Den Kölnern wird gemeinhin nachgesagt, einen besonderen Stolz auf ihre Stadt entwickelt zu haben. Woher diese Neigung rühren mag? Einige Anhaltspunkte finden sich in dem jüngsten Werk der auf 13 Bände angelegten „Geschichte der Stadt Köln“. Das widmet sich freilich nicht der kölnischen Gegenwart, sondern dem Spätmittelalter, als die freie Reichsstadt Köln so wohlhabend und mächtig war wie nie zuvor und nie mehr danach. In der Koehlhoffschen Chronik von 1499, einer der ersten Stadtchroniken überhaupt, steht geschrieben: „Collen eyn Kroyn boven allen Steden schoyn.“

Diese Spitzenstellung wird nun, mehr als 500 Jahre später, im Lichte der neuesten Forschung bestätigt: „Köln hatte am Ende des Spätmittelalters den Zenit seines europaweiten Ansehens erreicht.“ So steht es geschrieben im vierten Band der renommierten, von der Historischen Gesellschaft in Auftrag gegebenen Reihe, der den Zeitraum zwischen 1288 und 1513 abdeckt. Der zentrale Eindruck: Es fällt nicht sonderlich schwer, den kölnischen Superlativ anhand der Entwicklung auf vielen Feldern des städtischen Lebens nachzuweisen.
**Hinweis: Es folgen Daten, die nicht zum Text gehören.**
Lemma ProcessResults_accounts (chan : list ScanResult) :
  forall rp,
    writerErr (csvWriter rp) = None ->
    exists taken,
      chan = taken ++ snd (ProcessResults ctl sink rp chan)
      /\ totalCount (fst (ProcessResults ctl sink rp chan))
         = totalCount rp + len taken
      /\ totalTargets (fst (ProcessResults ctl sink rp chan)) = totalTargets rp
      /\ (snd (ProcessResults ctl sink rp chan) <> [] ->
          StopOnMax ctl = true
          /\ MaxResults ctl
             <= feasibleCount (fst (ProcessResults ctl sink rp chan)))
      /\ booksBalance sink rp (fst (ProcessResults ctl sink rp chan)) taken.
Proof.
  induction chan as [|r chan IH]; intros rp Hw.
  - exists []. cbn [ProcessResults fst snd app].
    split; [reflexivity|]. split; [unfold len; cbn [List.length]; lia|].
    split; [reflexivity|]. split; [intros H; contradiction|].
    left. split; [intros j Hj; unfold len in Hj; cbn [List.length] in Hj; lia|].
    split; [exact Hw|]. cbn [writtenRecords map appendAll].
    rewrite append_nil_r, withError_nil, countFeasible_nil.
    repeat split; lia.
  - cbn [ProcessResults].
    destruct (WriteError sink (totalCount rp + 1)) as [e|] eqn:Hwe.
    + (* the disk fails at this result *)
      unfold WriteResult. rewrite Hw.
      fold (failureReturned sink (totalCount rp + 1) r).
      pose proof (withError_cons r []) as Hwc.
      pose proof (countFeasible_one r) as Hcf.
      rewrite withError_nil in Hwc.
      destruct (failureReturned sink (totalCount rp + 1) r) eqn:Hrep.
      * rewrite (ProcessResults_frozen _ _ e) by reflexivity.
        cbn [fst snd csvWriter totalCount feasibleCount errorCount
             totalTargets].
        exists (r :: chan). rewrite app_nil_r, len_cons.
        split; [reflexivity|]. split; [lia|]. split; [reflexivity|].
        split; [intros H; contradiction|].
        apply (booksBalance_failure _ _ _ _ e); try assumption;
          cbn [csvWriter writerErr file errorCount feasibleCount];
          rewrite ?Hrep; try reflexivity; lia.
      * destruct (String.eqb (Error r) "") eqn:Her; cbn [negb].
        2:{ rewrite (ProcessResults_frozen _ _ e) by reflexivity.
            cbn [fst snd csvWriter totalCount feasibleCount errorCount
                 totalTargets].
            exists (r :: chan). rewrite app_nil_r, len_cons.
            split; [reflexivity|]. split; [lia|]. split; [reflexivity|].
            split; [intros H; contradiction|].
            apply (booksBalance_failure _ _ _ _ e); try assumption;
              cbn [csvWriter writerErr file errorCount feasibleCount];
              rewrite ?Hrep; cbn [andb] in *; try reflexivity; lia. }
        destruct (Feasible r) eqn:Hfe; cbn [andb] in Hcf.
        -- cbn [feasibleCount].
           destruct (StopOnMax ctl
                     && (feasibleCount rp + 1 >=? MaxResults ctl)) eqn:Hstop.
           ++ exists [r]. cbn [fst snd app csvWriter totalCount feasibleCount
                               errorCount totalTargets].
              apply andb_true_iff in Hstop as [Hs Hq].
              rewrite Z.geb_leb in Hq. apply Z.leb_le in Hq.
              split; [reflexivity|].
              split; [unfold len; cbn [List.length]; lia|].
              split; [reflexivity|]. split; [intros _; split; [exact Hs|lia]|].
              apply (booksBalance_failure _ _ _ _ e); try assumption;
                cbn [csvWriter writerErr file errorCount feasibleCount];
                rewrite ?Hrep; try reflexivity; lia.
           ++ rewrite (ProcessResults_frozen _ _ e) by reflexivity.
              cbn [fst snd csvWriter totalCount feasibleCount errorCount
                   totalTargets].
              exists (r :: chan). rewrite app_nil_r, len_cons.
              split; [reflexivity|]. split; [lia|]. split; [reflexivity|].
              split; [intros H; contradiction|].
              apply (booksBalance_failure _ _ _ _ e); try assumption;
                cbn [csvWriter writerErr file errorCount feasibleCount];
                rewrite ?Hrep; try reflexivity; lia.
        -- rewrite (ProcessResults_frozen _ _ e) by reflexivity.
           cbn [fst snd csvWriter totalCount feasibleCount errorCount
                totalTargets].
           exists (r :: chan). rewrite app_nil_r, len_cons.
           split; [reflexivity|]. split; [lia|]. split; [reflexivity|].
           split; [intros H; contradiction|].
           apply (booksBalance_failure _ _ _ _ e); try assumption;
             cbn [csvWriter writerErr file errorCount feasibleCount];
             rewrite ?Hrep; try reflexivity; lia.
    + (* the record reaches the file *)
      rewrite (WriteResult_ok _ _ _ _ _ Hw).
      pose proof (withError_cons r []) as Hwc.
      pose proof (countFeasible_one r) as Hcf.
      rewrite withError_nil in Hwc.
      destruct (String.eqb (Error r) "") eqn:Her; cbn [negb].
      2:{ match goal with
          | |- context [ProcessResults ctl sink ?q chan] =>
              destruct (IH q) as (taken & Hc & Ht & Htt & Hl & Hb);
                [reflexivity|]
          end.
          cbn [totalCount totalTargets] in Ht, Htt.
          exists (r :: taken). cbn [app]. rewrite <- Hc, len_cons.
          split; [reflexivity|]. split; [lia|]. split; [exact Htt|].
          split; [exact Hl|].
          eapply booksBalance_step; [exact Hwe| | | | |exact Hb];
            cbn [csvWriter totalCount file errorCount feasibleCount];
            cbn [andb] in *; try reflexivity; lia. }
      destruct (Feasible r) eqn:Hfe; cbn [andb] in Hcf.
      * cbn [feasibleCount].
        destruct (StopOnMax ctl
                  && (feasibleCount rp + 1 >=? MaxResults ctl)) eqn:Hstop.
        -- exists [r]. cbn [fst snd app csvWriter totalCount feasibleCount
                            errorCount totalTargets].
           apply andb_true_iff in Hstop as [Hs Hq].
           rewrite Z.geb_leb in Hq. apply Z.leb_le in Hq.
           split; [reflexivity|].
           split; [unfold len; cbn [List.length]; lia|].
           split; [reflexivity|]. split; [intros _; split; [exact Hs|lia]|].
           left. cbn [csvWriter writerErr file errorCount feasibleCount
                      totalCount writtenRecords map appendAll].
           rewrite append_nil_r.
           split.
           { intros j Hj. unfold len in Hj. cbn [List.length] in Hj.
             replace j with (totalCount rp + 1) by lia. exact Hwe. }
           repeat split; lia.
        -- match goal with
           | |- context [ProcessResults ctl sink ?q chan] =>
               destruct (IH q) as (taken & Hc & Ht & Htt & Hl & Hb);
                 [reflexivity|]
           end.
           cbn [totalCount totalTargets] in Ht, Htt.
           exists (r :: taken). cbn [app]. rewrite <- Hc, len_cons.
           split; [reflexivity|]. split; [lia|]. split; [exact Htt|].
           split; [exact Hl|].
           eapply booksBalance_step; [exact Hwe| | | | |exact Hb];
             cbn [csvWriter totalCount file errorCount feasibleCount];
             try reflexivity; lia.
      * match goal with
        | |- context [ProcessResults ctl sink ?q chan] =>
            destruct (IH q) as (taken & Hc & Ht & Htt & Hl & Hb);
              [reflexivity|]
        end.
        cbn [totalCount totalTargets] in Ht, Htt.
        exists (r :: taken). cbn [app]. rewrite <- Hc, len_cons.
        split; [reflexivity|]. split; [lia|]. split; [exact Htt|].
        split; [exact Hl|].
        eapply booksBalance_step; [exact Hwe| | | | |exact Hb];
          cbn [csvWriter totalCount file errorCount feasibleCount];
          try reflexivity; lia.
Qed.
Lemma after_delete_old_none names : forall cs n,
  cache_named n cs = None -> cache_named n (after_delete_old names cs) = None.
Proof.
  unfold after_delete_old.
  induction names as [| m names IH]; intros cs n Hn; simpl; [exact Hn |].
  apply IH. destruct (current_cache m); [exact Hn |].
  rewrite cache_named_delete. destruct (String.eqb m n); [reflexivity | exact Hn].
Qed.

Lemma after_delete_old_old names : forall cs n,
  current_cache n = false -> In n names ->
  cache_named n (after_delete_old names cs) = None.
Proof.
  induction names as [| m names IH]; intros cs n Hn Hin; [contradiction |].
  destruct (String.eqb_spec m n) as [-> | Hne].
  - unfold after_delete_old. simpl. rewrite Hn.
    apply after_delete_old_none. rewrite cache_named_delete, String.eqb_refl. reflexivity.
  - destruct Hin as [-> | Hin]; [contradiction |].
    unfold after_delete_old. simpl. apply IH; assumption.
Qed.

Lemma match_caches_found key cs :
  forall cacheName c r,
    cache_named cacheName cs = Some c -> c !! key = Some r ->
    is_Some (match_caches key cs).
Proof.
  induction cs as [| [n c0] cs IH]; intros cacheName c r Hc Hr; simpl in *; [discriminate |].
  destruct (c0 !! key) eqn:H0; [eauto |].
  destruct (String.eqb n cacheName).
  - injection Hc as ->. congruence.
  - eapply IH; eassumption.
Qed.

Lemma put_all_other cacheName other entries : forall cs,
  other <> cacheName ->
  cache_named other (put_all cacheName entries cs) = cache_named other cs.
Proof.
  induction entries as [| [req [e | r]] entries IH]; intros cs Hne; simpl; auto.
  rewrite IH by assumption. apply cache_named_put_other. assumption.
Qed.

(** After [put_all] the named cache holds every accepted entry and keeps the
    keys it had. *)
Lemma put_all_covers cacheName entries : forall cs c0,
  cache_named cacheName cs = Some c0 ->
  exists c,
    cache_named cacheName (put_all cacheName entries cs) = Some c /\
    (forall key, is_Some (c0 !! key) -> is_Some (c !! key)) /\
    (forall req r, In (req, Resolved r) entries -> storable req r = true ->
       is_Some (c !! url req)).
Proof.
  induction entries as [| [req [e | r]] entries IH]; intros cs c0 Hc0; simpl.
  - exists c0. split; [exact Hc0 |]. split; [auto | contradiction].
  - destruct (IH cs c0 Hc0) as (c & Hc & Hkeep & Hnew).
    exists c. split; [exact Hc |]. split; [exact Hkeep |].
    intros req0 r0 [Heq | Hin]; [discriminate | eauto].
  - destruct (storable req r) eqn:Hst.
    + destruct (IH (put_cache cacheName req r cs) (<[url req := r]> c0))
        as (c & Hc & Hkeep & Hnew); [apply cache_named_put_same; assumption |].
      exists c. split; [exact Hc |]. split.
      * intros key Hkey. apply Hkeep.
        destruct (decide (url req = key)) as [-> | Hne].
        -- rewrite lookup_insert_eq. eauto.
        -- rewrite lookup_insert_ne by assumption. exact Hkey.
      * intros req0 r0 [Heq | Hin] Hst0; [| eauto].
        injection Heq as -> ->. apply Hkeep. rewrite lookup_insert_eq. eauto.
    + rewrite put_cache_refused by exact Hst.
      destruct (IH cs c0 Hc0) as (c & Hc & Hkeep & Hnew).
      exists c. split; [exact Hc |]. split; [exact Hkeep |].
      intros req0 r0 [Heq | Hin] Hst0; [| eauto].
      injection Heq as -> ->. congruence.
Qed.

(** When [addAll] accepts every outcome, each request has a response that the
    cache accepts. *)
Lemma combine_all_ok requests : forall n network,
  all_ok (combine requests (outcomes_from network n requests)) = true ->
  forall req, In req requests ->
  exists r, In (req, Resolved r) (combine requests (outcomes_from network n requests)) /\
            storable req r = true.
Proof.
  induction requests as [| q requests IH]; intros n network Hok req Hin; [contradiction |].
  simpl in Hok. apply andb_true_iff in Hok as [Hq Hrest].
  destruct Hin as [-> | Hin].
  - simpl. unfold addable in Hq. simpl in Hq.
    destruct (network n req) as [e | r]; [discriminate |].
    apply andb_true_iff in Hq as [_ Hst]. exists r. split; [left; reflexivity | exact Hst].
  - destruct (IH (S n) network Hrest req Hin) as (r & Hr & Hst).
    exists r. split; [right; exact Hr | exact Hst].
Qed.

(** Outcomes that [addAll] accepts belong to cacheable requests. *)
Lemma all_ok_cacheable requests : forall n network,
  all_ok (combine requests (outcomes_from network n requests)) = true ->
  forallb cacheable requests = true.
Proof.
  induction requests as [| q requests IH]; intros n network Hok; [reflexivity |].
  simpl in Hok. apply andb_true_iff in Hok as [Hq Hrest].
  simpl. rewrite (IH _ _ Hrest), andb_true_r.
  unfold addable in Hq. simpl in Hq. destruct (network n q) as [e | r]; [discriminate |].
  apply andb_true_iff in Hq as [_ Hst]. unfold storable in Hst.
  apply andb_true_iff in Hst as [Hst _]. apply andb_true_iff in Hst as [Hst _].
  exact Hst.
Qed.

Lemma startsWith_app s t prefix :
  startsWith s prefix = true -> startsWith (s +:+ t) prefix = true.
Proof.
  revert s. induction prefix as [| p prefix IH]; intros s; [reflexivity |].
  destruct s as [| c s]; simpl; [discriminate |].
  destruct (Ascii.eqb p c); simpl; [apply IH | discriminate].
Qed.
(** The examples of the classification: the tolerance and the precedence
    of substitutes. *)
Lemma forward_pass_examples :
  let status_of bom items :=
    match match_bom_item elements bom (build_part_lookup items) [] with
    | Ok mr => Some (CompareResult.status (MatchResult.compare_result mr),
                     CompareResult.remark (MatchResult.compare_result mr))
    | _ => None
    end in
  status_of (BOMItem.mk (u "1001") 10 [] [] 2)
            [ListItem.mk (u "1001") 10.0009 [] 2]
  = Some (JudgmentStatus.OK, []) /\
  status_of (BOMItem.mk (u "1001") 10 [] [] 2)
            [ListItem.mk (u "1001") 10.002 [] 2]
  = Some (JudgmentStatus.NG_QTY_DIFF, u "超量 +0.00") /\
  status_of (BOMItem.mk (u "1001") 5 [u "2002"] [] 2)
            [ListItem.mk (u "2002") 5 [] 2]
  = Some (JudgmentStatus.OK_WITH_SUB, u "使用替代料: 2002") /\
  status_of (BOMItem.mk (u "1001") 5 [u "2002"] [] 2)
            [ListItem.mk (u "1001") 3 [] 2; ListItem.mk (u "2002") 2 [] 3]
  = Some (JudgmentStatus.OK_WITH_SUB, u "使用替代料: 2002") /\
  status_of (BOMItem.mk (u "3003") 4 [] [] 2)
            [ListItem.mk (u "1001") 3 [] 2]
  = Some (JudgmentStatus.NG_MISSING, u "清单中未找到该料号及其替代料").
Proof. vm_compute. repeat split; reflexivity. Qed.

(** C1 on a quantity the code can receive: a checklist cell [inf] is read
    as the float infinity, the difference is infinite, the rule that
    applies is the last one, NG (quantity difference), and the call
    raises [OverflowError] while it formats the remark. *)
Lemma C1_infinite_difference_raises :
  (fst <$> parse_generic_list
     [[CStr (u "料号"); CStr (u "数量")]; [CStr (u "1001"); CStr (u "inf")]]
     (MappingConfig.mk 0 0 1 None None None false) (u "L"))
  = Ok [ListItem.mk (u "1001") infinity [] 2] /\
  verdict (BOMItem.mk (u "1001") 5 [] [] 2)
          (build_part_lookup [ListItem.mk (u "1001") infinity [] 2])
  = JudgmentStatus.NG_QTY_DIFF /\
  match_bom_item elements (BOMItem.mk (u "1001") 5 [] [] 2)
    (build_part_lookup [ListItem.mk (u "1001") infinity [] 2]) []
  = Raise OverflowError /\
  compare_bom_and_list elements [BOMItem.mk (u "1001") 5 [] [] 2]
    [ListItem.mk (u "1001") infinity [] 2] (u "L") []
  = Raise OverflowError.
Proof. vm_compute. repeat split; reflexivity. Qed.

(** ** Sorted listings and repeated runs *)

Lemma iterates_elem (it : set_order) (s : gset str) (x : str) :
  iterates it -> x ∈ it s <-> x ∈ s.
Proof. intros H. rewrite (H s). apply elem_of_elements. Qed.

Lemma iterates_NoDup (it : set_order) (s : gset str) :
  iterates it -> NoDup (it s).
Proof. intros H. rewrite (H s). apply NoDup_elements. Qed.

(** Sorting the iteration of a set gives its listing. *)
Lemma sorted_listing (it : set_order) (s : gset str) :
  iterates it -> listing_of str_le (fun x => x ∈ s) (sorted (it s)).
Proof.
  intros H. unfold listing_of, sorted. split; [apply Sorted_merge_sort, _|].
  split.
  - rewrite merge_sort_Permutation. by apply iterates_NoDup.
  - intros x. rewrite merge_sort_Permutation. by apply iterates_elem.
Qed.

Lemma sorted_by_len_listing (it : set_order) (s : gset str) :
  iterates it -> listing_of len_key_le (fun x => x ∈ s) (sorted_by_len (it s)).
Proof.
  intros H. unfold listing_of, sorted_by_len.
  split; [apply Sorted_merge_sort, _|]. split.
  - rewrite merge_sort_Permutation. by apply iterates_NoDup.
  - intros x. rewrite merge_sort_Permutation. by apply iterates_elem.
Qed.

(** [merge_box_numbers] joins the listing of the distinct non-empty labels,
    sorted by length and then by code points. *)
Lemma merge_box_numbers_listing (it : set_order) (box_list : list str) :
  iterates it ->
  exists listing,
    listing_of len_key_le (fun b => b <> [] /\ b ∈ box_list) listing /\
    merge_box_numbers it box_list = box_display listing.
Proof.
  intros H.
  set (s := list_to_set (filter (fun b => b <> []) box_list) : gset str).
  exists (sorted_by_len (it s)).
  destruct (sorted_by_len_listing it s H) as (Hs & Hnd & Hmem).
  assert (Hmem' : forall x, x ∈ sorted_by_len (it s) <-> x <> [] /\ x ∈ box_list).
  { intros x. rewrite Hmem. unfold s.
    rewrite elem_of_list_to_set, list_elem_of_filter. reflexivity. }
  split; [split; [exact Hs|split; [exact Hnd|exact Hmem']]|].
  unfold merge_box_numbers, box_display. fold s. destruct box_list as [|b0 rest]; [|reflexivity].
  destruct (sorted_by_len (it s)) as [|x l]; [reflexivity|].
  exfalso. destruct (proj1 (Hmem' x)) as [_ Hx]; [left|]. by apply elem_of_nil in Hx.
Qed.

Lemma Ok_inj {A} (a b : A) : Ok a = Ok b -> a = b.
Proof. intros H. by injection H. Qed.

(** The remark and the boxes of a forward-pass record: the substitutes
    are listed in ascending order of their code points. *)
Lemma match_bom_item_listing (it : set_order) (bom_item : BOMItem.t)
    (part_lookup : gmap str (list ListItem.t)) (work_order : str)
    (mr : MatchResult.t) :
  iterates it ->
  match_bom_item it bom_item part_lookup work_order = Ok mr ->
  exists listing shown_difference,
    listing_of str_le (fun p => p ∈ used_substitutes bom_item part_lookup)
               listing /\
    (verdict bom_item part_lookup = JudgmentStatus.NG_QTY_DIFF ->
     format_number (difference_of bom_item part_lookup) = Ok shown_difference) /\
    CompareResult.remark (MatchResult.compare_result mr)
    = join (u "; ") (remark_parts bom_item part_lookup listing shown_difference) /\
    CompareResult.box_sources (MatchResult.compare_result mr)
    = boxes_of (collected bom_item part_lookup).
Proof.
  intros Hit. unfold match_bom_item.
  destruct (match_state_of it bom_item part_lookup) as (H1 & _ & H3).
  cbv zeta in H1, H3.
  set (st := match_loop _ _ _ _) in *.
  destruct (sorted_listing it (matched_sub_ids st) Hit) as (Hs & Hnd & Hmem).
  set (listing := sorted (it (matched_sub_ids st))) in *.
  assert (Hsubs : bool_decide (matched_sub_ids st <> ∅)
                  = match listing with [] => false | _ => true end).
  { destruct listing as [|p r] eqn:Hl.
    - apply bool_decide_eq_false. intros H. apply H.
      apply set_eq. intros pid. rewrite <- Hmem, elem_of_nil.
      split; [done|]. intros H'. by apply not_elem_of_empty in H'.
    - apply bool_decide_eq_true. intros H.
      assert (p ∈ matched_sub_ids st) as Hp by (apply Hmem; left).
      rewrite H in Hp. by apply not_elem_of_empty in Hp. }
  rewrite Hsubs, H1. unfold remark_parts, verdict.
  set (diff := difference_of bom_item part_lookup).
  change (PrimFloat.sub (py_sum (quantities_of (collected bom_item part_lookup)))
            (BOMItem.quantity bom_item)) with diff.
  assert (HL : listing_of str_le
                 (fun p => p ∈ used_substitutes bom_item part_lookup) listing).
  { split; [exact Hs|]. split; [exact Hnd|]. intros x. rewrite Hmem. apply H3. }
  clearbody listing diff. clear Hs Hnd Hmem Hsubs H1 H3. 
  destruct (collected bom_item part_lookup) as [|i0 rest].
  - cbn [mbind result_bind]. intros <-%Ok_inj. exists listing, [].
    split; [exact HL|]. split; [intros H; discriminate H|].
    cbn [MatchResult.compare_result CompareResult.remark CompareResult.box_sources].
    split; reflexivity.
  - destruct (within_tolerance diff) eqn:Htol.
    + destruct listing as [|p r]; cbn [mbind result_bind]; intros <-%Ok_inj;
        [exists [], []|exists (p :: r), []];
        (split; [exact HL|]);
        (split; [generalize (used_substitutes bom_item part_lookup);
                 intros [|? ?] H; discriminate H|]);
        cbn [MatchResult.compare_result CompareResult.remark CompareResult.box_sources];
        split; reflexivity.
    + destruct (format_number diff) as [shown_diff| |] eqn:Hf;
        cbn [mbind result_bind]; try done.
      intros <-%Ok_inj. exists listing, shown_diff.
      split; [exact HL|]. split; [intros _; reflexivity|].
      cbn [MatchResult.compare_result CompareResult.remark CompareResult.box_sources].
      destruct listing; split; reflexivity.
Qed.

(** The engine formats the records of the two passes, in their order: the
    forward-pass records of the BOM lines, then the reverse-pass
    records. *)
Lemma compare_bom_and_list_rows (it : set_order) (bom_items : list BOMItem.t)
    (list_items : list ListItem.t) (list_label work_order : str)
    (rows : list Row.t) (stats : Stats.t) :
  compare_bom_and_list it bom_items list_items list_label work_order
  = Ok (rows, stats) ->
  exists mrs,
    Forall2 (fun b mr =>
               match_bom_item it b (build_part_lookup list_items) work_order
               = Ok mr) bom_items mrs /\
    let all_res := map MatchResult.compare_result mrs
                     ++ extra_results bom_items list_items work_order in
    stats = stats_of bom_items all_res list_label /\
    Forall2 (fun r row =>
               row_shows r (merge_box_numbers it (CompareResult.box_sources r))
                         row)
            all_res rows.
Proof.
  unfold compare_bom_and_list, all_results, bom_match_results.
  destruct (mapM _ bom_items) as [mrs| |] eqn:Hmrs;
    cbn [mbind result_bind]; try done.
  destruct (mapM (row_of it) _) as [rows'| |] eqn:Hrows;
    cbn [mbind result_bind]; try done.
  intros H%Ok_inj. exists mrs. split.
  { apply (mapM_result_Forall2 _ _ _ _ (fun a b H => H) Hmrs). }
  cbv zeta. split; [congruence|].
  replace rows with rows' by congruence.
  apply (mapM_result_Forall2 _ (row_of it)); [|exact Hrows].
  intros r row. unfold row_of, row_shows.
  destruct (format_number (CompareResult.bom_quantity r)); cbn [mbind result_bind];
    try done.
  destruct (format_number (CompareResult.actual_quantity r));
    cbn [mbind result_bind]; try done.
  destruct (format_number (CompareResult.difference r));
    cbn [mbind result_bind]; try done.
  intros <-%Ok_inj. repeat split; reflexivity.
Qed.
„Ein Werk – dauerhafter als Bronze“

Zum Glück lagen die entscheidenden Quellen bereits in Editionen vor, als das Historische Archiv der Stadt Köln im Jahre 2009 einstürzte. Was selbstverständlich nicht heißt, dass alle Fragen beantwortet werden können. So tappt ziemlich im Dunkeln, wer sich ein Bild über Löhne und Lebenshaltungskosten machen will.

Trotz der prinzipiell günstigen Quellenlage benötigte auch dieser Band mehr Zeit als zunächst veranschlagt worden war. So verstarb Wolfgang Herborn, der auserkorene Autor, im Jahre 2015. Der Historiker und Journalist Carl Dietmar hat daraufhin das Manuskriptfragment übernommen, grundlegend überarbeitet und erweitert; auf ähnliche Weise hatte er schon 2016 den Band 3 über das Hochmittelalter nach dem Tod von Hugo Stehkämper vollendet. Jetzt gilt das vielleicht kürzeste Vorwort der neueren Historiografie, formuliert vom langjährigen Herausgeber Werner Eck, zur Gänze dem Dank für dieses besondere Engagement. Der Althistoriker Eck, der vor 15 Jahren mit dem famosen Band zur Römerzeit den Reigen eröffnet hatte, meint nun, dass diese „Geschichte der Stadt Köln“ wohl in den nächsten 100 Jahren nicht mehr ersetzt werden wird. Er sagt es mit Horaz: „Ein Werk – dauerhafter als Bronze“.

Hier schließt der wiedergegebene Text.